▶ [SUPPLIED ENTRIES]
·····

Lemma split_lines_no_separator sep stripped :
  contains sep stripped = false → split_lines sep stripped = ([], stripped).
Proof.
  unfold split_lines. intros Hc. destruct stripped; [done|].
  cbn [length split_loop]. by rewrite Hc.
Qed.

Lemma split_lines_step sep stripped t :
  index sep stripped = Some t →
  split_lines sep stripped =
  (take (t + 1) stripped :: (split_lines sep (drop (t + 1) stripped)).1,
   (split_lines sep (drop (t + 1) stripped)).2).
Proof.
  intros Hi. unfold split_lines.
  destruct (index_Some _ _ _ Hi) as [_ Hlt].
  destruct stripped as [|b rest]; [done|].
  cbn [length split_loop]. rewrite (index_contains _ _ _ Hi), Hi.
  rewrite split_loop_acc. simpl.
  rewrite (split_loop_turns (length rest)
             (length (drop (t + 1) (b :: rest)))); [done| |done].
  rewrite length_drop. simpl. lia.
Qed.

(** Every line ends with the separator and holds no other one. *)
Lemma split_lines_terminated sep stripped :
  Forall (λ line, ∃ body, line = body ++ [sep] ∧ contains sep body = false)
         (split_lines sep stripped).1.
Proof.
  induction stripped as [stripped IH] using (induction_ltof1 _ length).
  unfold ltof in IH.
  destruct (contains sep stripped) eqn:Hc.
  - destruct (contains_index _ _ Hc) as [t Hi].
    destruct (index_Some _ _ _ Hi) as [_ Hlt].
    rewrite (split_lines_step _ _ _ Hi). simpl. constructor.
    + exists (take t stripped). split; [by apply take_index|].
      by apply index_first.
    + apply IH. rewrite length_drop. lia.
  - rewrite split_lines_no_separator by done. constructor.
Qed.

(** The lines returned by the splitting loop of [read], followed by the
    remainder it keeps, are the bytes it was given; the remainder holds no
    separator; every line ends with the separator and holds no other. *)
Theorem split_lines_frames_the_input (sep : Z) (stripped : bytes) :
  concat (split_lines sep stripped).1 ++ (split_lines sep stripped).2
  = stripped
  ∧ contains sep (split_lines sep stripped).2 = false
  ∧ Forall (λ line, ∃ body, line = body ++ [sep] ∧ contains sep body = false)
           (split_lines sep stripped).1.
Proof.
  destruct (split_lines_complete sep stripped) as [Hnone Hcat].
  split; [done|]. split; [done|]. apply split_lines_terminated.
Qed.

(** Splitting [x ++ y] is splitting [x] and then the remainder of [x]
    followed by [y]. *)
Lemma split_lines_app sep x y :
  split_lines sep (x ++ y) =
  ((split_lines sep x).1 ++ (split_lines sep ((split_lines sep x).2 ++ y)).1,
   (split_lines sep ((split_lines sep x).2 ++ y)).2).
Proof.
  induction x as [x IH] using (induction_ltof1 _ length). unfold ltof in IH.
  destruct (contains sep x) eqn:Hc.
  - destruct (contains_index _ _ Hc) as [t Hi].
    destruct (index_Some _ _ _ Hi) as [_ Hlt].
    rewrite (split_lines_step _ _ _ (index_app_l _ _ y _ Hi)).
    rewrite (split_lines_step _ _ _ Hi). simpl.
    rewrite take_app_le, drop_app_le by lia.
    rewrite IH by (rewrite length_drop; lia). done.
  - rewrite (split_lines_no_separator _ x Hc). simpl.
    by destruct (split_lines sep (x ++ y)).
Qed.

(** ** Reading, continued *)

Lemma oserror_caught_by_read e :
  issubclass e OSError = true → ∃ h, first_handler read_handlers e = Some h.
Proof. destruct e; vm_compute; intros; try discriminate; eauto. Qed.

·····

Given the data above, transcribe exactly the lines from the one containing "rewrite length_drop. lia." down to the one containing "destruct (contains sep x) eqn:Hc.", and no others.

    + apply IH. rewrite length_drop. lia.
  - rewrite split_lines_no_separator by done. constructor.
Qed.

(** The lines returned by the splitting loop of [read], followed by the
    remainder it keeps, are the bytes it was given; the remainder holds no
    separator; every line ends with the separator and holds no other. *)
Theorem split_lines_frames_the_input (sep : Z) (stripped : bytes) :
  concat (split_lines sep stripped).1 ++ (split_lines sep stripped).2
  = stripped
  ∧ contains sep (split_lines sep stripped).2 = false
  ∧ Forall (λ line, ∃ body, line = body ++ [sep] ∧ contains sep body = false)
           (split_lines sep stripped).1.
Proof.
  destruct (split_lines_complete sep stripped) as [Hnone Hcat].
  split; [done|]. split; [done|]. apply split_lines_terminated.
Qed.

(** Splitting [x ++ y] is splitting [x] and then the remainder of [x]
    followed by [y]. *)
Lemma split_lines_app sep x y :
  split_lines sep (x ++ y) =
  ((split_lines sep x).1 ++ (split_lines sep ((split_lines sep x).2 ++ y)).1,
   (split_lines sep ((split_lines sep x).2 ++ y)).2).
Proof.
  induction x as [x IH] using (induction_ltof1 _ length). unfold ltof in IH.
  destruct (contains sep x) eqn:Hc.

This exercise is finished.